## Dataset entries
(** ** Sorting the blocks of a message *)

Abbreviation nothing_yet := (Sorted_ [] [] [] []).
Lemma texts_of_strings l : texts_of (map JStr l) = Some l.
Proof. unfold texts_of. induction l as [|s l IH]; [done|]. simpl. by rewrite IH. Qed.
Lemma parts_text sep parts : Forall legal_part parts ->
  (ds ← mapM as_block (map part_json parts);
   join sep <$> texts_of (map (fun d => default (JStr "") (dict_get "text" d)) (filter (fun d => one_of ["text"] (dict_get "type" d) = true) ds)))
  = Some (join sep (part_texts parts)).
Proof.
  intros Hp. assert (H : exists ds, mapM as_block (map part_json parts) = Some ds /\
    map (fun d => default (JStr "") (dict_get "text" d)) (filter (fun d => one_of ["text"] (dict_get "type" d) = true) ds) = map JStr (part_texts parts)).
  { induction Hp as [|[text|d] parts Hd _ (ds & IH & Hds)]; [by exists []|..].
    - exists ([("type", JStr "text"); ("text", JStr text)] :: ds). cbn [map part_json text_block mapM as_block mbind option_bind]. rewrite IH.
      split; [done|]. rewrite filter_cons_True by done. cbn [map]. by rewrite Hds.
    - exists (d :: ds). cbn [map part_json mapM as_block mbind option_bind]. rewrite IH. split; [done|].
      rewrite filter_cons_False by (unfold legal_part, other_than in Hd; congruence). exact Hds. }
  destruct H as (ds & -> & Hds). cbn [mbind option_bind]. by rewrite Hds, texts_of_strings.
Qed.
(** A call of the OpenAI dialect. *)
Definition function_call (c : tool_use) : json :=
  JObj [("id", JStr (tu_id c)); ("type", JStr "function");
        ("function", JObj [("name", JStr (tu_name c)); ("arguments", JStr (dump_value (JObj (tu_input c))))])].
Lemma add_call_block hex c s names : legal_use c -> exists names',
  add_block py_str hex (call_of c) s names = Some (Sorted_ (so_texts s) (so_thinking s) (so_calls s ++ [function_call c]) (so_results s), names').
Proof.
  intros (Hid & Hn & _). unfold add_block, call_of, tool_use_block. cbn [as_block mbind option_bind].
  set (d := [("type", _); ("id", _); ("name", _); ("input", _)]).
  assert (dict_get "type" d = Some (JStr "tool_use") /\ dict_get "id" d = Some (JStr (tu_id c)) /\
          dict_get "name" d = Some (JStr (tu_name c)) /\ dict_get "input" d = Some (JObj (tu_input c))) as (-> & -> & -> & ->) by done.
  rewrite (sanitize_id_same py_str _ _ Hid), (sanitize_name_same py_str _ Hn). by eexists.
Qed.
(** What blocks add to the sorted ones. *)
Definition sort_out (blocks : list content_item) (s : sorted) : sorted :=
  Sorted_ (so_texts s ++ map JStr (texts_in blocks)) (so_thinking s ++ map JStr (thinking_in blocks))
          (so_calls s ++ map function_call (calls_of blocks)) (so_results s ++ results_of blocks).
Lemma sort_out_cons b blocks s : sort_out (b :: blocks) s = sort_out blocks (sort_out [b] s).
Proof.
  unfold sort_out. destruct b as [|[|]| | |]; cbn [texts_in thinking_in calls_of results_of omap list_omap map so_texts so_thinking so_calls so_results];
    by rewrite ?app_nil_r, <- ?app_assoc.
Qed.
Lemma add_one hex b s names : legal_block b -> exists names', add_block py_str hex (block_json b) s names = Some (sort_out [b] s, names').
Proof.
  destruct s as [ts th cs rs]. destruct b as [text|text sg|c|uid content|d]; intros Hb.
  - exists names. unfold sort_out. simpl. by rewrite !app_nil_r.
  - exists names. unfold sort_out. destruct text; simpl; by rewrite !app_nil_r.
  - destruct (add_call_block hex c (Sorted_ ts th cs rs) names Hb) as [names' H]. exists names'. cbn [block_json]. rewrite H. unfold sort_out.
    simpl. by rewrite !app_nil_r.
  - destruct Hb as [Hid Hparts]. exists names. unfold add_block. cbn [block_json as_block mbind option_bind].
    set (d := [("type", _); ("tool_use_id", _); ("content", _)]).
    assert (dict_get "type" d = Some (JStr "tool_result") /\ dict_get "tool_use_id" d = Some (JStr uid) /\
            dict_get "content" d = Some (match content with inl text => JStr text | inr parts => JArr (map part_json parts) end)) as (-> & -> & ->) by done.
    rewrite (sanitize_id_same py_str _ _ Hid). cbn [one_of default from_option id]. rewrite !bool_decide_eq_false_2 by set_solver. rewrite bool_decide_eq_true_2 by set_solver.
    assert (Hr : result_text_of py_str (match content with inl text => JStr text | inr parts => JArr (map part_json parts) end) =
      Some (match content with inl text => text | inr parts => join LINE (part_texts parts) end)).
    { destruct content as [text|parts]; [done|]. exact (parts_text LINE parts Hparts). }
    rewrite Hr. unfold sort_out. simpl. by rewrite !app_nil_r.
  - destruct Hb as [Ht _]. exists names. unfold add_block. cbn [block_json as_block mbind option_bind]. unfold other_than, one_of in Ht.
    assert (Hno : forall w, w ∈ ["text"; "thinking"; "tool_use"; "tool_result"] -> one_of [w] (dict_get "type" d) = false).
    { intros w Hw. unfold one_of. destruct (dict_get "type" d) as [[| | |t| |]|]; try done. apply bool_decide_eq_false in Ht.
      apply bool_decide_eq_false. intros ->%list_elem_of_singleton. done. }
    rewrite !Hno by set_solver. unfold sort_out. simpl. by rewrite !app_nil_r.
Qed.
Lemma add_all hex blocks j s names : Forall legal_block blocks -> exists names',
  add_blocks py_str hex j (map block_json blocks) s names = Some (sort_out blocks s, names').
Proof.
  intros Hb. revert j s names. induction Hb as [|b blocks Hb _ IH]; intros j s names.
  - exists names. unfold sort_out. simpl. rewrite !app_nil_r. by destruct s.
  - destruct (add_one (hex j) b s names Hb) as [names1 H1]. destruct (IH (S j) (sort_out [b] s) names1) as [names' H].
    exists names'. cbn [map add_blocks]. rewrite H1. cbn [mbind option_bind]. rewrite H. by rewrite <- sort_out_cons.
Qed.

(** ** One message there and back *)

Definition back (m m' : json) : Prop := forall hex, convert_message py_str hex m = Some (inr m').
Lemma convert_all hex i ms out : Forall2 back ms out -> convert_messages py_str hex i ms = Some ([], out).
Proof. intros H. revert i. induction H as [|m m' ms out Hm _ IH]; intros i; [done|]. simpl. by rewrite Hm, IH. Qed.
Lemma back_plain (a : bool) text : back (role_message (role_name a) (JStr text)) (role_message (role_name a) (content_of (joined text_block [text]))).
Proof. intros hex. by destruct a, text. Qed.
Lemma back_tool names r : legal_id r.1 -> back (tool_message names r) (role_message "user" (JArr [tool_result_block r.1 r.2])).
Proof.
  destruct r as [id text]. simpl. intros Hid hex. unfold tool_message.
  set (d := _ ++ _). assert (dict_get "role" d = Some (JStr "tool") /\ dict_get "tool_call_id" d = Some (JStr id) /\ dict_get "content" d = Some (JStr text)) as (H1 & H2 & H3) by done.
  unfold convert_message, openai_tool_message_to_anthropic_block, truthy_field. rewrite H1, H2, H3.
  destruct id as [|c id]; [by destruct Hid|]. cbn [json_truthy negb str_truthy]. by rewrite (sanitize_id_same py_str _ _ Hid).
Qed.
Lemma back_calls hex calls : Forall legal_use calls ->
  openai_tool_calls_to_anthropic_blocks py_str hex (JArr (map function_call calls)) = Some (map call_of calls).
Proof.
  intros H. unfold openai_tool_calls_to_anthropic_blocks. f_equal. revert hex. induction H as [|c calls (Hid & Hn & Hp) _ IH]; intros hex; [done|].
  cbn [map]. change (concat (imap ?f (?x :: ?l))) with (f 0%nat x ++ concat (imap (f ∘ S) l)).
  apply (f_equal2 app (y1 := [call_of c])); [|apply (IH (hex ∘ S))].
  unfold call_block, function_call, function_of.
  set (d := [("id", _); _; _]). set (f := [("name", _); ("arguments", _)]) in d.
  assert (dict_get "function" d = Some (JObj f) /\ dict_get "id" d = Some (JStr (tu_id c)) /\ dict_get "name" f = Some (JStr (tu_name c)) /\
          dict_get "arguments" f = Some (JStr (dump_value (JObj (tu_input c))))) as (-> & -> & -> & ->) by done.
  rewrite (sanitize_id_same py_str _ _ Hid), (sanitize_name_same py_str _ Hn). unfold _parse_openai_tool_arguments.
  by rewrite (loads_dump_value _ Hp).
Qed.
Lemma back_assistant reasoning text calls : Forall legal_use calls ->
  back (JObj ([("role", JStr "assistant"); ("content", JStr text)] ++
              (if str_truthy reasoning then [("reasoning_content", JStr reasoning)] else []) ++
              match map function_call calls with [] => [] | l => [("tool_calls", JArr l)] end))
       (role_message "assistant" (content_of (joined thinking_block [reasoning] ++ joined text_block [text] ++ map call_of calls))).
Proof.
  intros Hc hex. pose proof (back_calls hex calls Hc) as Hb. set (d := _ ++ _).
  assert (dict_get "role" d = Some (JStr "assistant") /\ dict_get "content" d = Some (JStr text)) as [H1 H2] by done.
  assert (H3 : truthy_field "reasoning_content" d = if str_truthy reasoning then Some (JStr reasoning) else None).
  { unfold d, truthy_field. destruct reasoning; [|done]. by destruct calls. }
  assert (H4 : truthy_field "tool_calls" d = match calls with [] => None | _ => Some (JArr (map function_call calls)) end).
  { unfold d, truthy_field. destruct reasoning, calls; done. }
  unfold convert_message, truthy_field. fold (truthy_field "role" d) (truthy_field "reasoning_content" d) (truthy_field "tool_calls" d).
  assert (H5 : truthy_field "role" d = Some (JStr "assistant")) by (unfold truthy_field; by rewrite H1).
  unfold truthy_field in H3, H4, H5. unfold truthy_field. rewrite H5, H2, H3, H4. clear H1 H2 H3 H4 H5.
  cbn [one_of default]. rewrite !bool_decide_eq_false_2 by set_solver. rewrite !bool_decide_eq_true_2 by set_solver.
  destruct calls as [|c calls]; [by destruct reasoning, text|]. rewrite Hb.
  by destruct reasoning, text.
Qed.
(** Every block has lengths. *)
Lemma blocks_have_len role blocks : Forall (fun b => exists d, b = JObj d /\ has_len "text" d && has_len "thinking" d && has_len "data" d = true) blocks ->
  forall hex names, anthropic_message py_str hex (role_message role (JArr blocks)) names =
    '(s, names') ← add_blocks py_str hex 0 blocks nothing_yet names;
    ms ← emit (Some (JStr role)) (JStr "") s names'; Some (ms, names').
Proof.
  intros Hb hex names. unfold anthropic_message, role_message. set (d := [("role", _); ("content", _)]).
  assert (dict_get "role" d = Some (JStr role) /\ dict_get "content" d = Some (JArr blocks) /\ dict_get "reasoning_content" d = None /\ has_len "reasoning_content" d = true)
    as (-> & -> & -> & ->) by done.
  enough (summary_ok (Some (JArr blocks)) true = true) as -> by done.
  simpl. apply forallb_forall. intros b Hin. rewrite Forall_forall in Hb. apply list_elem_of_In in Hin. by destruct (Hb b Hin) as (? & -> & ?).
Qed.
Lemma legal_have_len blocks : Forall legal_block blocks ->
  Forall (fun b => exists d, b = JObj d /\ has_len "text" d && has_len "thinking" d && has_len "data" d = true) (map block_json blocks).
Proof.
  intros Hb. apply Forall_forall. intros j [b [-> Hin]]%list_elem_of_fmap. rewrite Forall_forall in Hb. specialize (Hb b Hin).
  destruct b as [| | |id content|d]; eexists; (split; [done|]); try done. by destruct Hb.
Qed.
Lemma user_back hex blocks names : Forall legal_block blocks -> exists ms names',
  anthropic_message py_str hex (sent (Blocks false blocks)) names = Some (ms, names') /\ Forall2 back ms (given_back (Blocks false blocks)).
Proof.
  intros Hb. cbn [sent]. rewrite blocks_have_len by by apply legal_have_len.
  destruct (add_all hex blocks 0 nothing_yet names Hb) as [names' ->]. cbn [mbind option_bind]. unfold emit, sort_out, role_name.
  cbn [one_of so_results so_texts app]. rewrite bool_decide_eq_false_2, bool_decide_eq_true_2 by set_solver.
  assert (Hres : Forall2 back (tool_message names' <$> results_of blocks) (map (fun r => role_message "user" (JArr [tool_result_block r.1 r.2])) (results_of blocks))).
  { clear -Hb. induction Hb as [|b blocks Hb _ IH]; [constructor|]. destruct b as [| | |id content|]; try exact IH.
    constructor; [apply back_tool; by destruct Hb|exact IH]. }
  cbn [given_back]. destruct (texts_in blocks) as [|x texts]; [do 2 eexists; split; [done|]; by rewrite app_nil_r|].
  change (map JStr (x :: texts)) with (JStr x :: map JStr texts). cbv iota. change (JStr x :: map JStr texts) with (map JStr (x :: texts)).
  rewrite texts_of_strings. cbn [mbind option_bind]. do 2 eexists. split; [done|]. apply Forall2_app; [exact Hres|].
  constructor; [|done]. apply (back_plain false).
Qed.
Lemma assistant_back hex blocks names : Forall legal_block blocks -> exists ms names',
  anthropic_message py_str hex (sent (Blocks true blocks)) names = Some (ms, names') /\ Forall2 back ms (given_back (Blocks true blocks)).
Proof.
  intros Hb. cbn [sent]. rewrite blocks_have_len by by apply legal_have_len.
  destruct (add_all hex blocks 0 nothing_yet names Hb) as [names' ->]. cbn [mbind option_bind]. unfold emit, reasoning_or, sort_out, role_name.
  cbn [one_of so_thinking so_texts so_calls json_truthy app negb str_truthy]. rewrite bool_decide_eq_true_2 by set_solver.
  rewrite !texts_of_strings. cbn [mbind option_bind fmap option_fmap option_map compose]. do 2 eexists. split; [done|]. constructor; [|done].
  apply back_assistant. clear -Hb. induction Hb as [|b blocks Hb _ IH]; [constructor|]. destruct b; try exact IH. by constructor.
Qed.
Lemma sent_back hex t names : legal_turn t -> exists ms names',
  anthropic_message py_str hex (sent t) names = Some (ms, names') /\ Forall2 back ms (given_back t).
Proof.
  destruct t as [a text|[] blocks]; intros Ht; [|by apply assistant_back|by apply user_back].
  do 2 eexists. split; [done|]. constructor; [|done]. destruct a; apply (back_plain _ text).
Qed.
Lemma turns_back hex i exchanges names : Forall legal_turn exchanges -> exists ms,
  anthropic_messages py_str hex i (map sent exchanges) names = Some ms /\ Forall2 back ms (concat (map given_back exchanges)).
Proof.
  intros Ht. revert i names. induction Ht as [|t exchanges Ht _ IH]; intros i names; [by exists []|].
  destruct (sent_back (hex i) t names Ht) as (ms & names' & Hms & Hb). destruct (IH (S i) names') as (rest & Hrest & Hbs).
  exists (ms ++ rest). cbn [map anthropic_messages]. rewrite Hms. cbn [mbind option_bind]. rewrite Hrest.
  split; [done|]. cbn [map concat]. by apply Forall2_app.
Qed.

## Your objective
Counting only the lines that include "induction", state how many there are in the entries, and nothing else.

## Answer for this exercise
8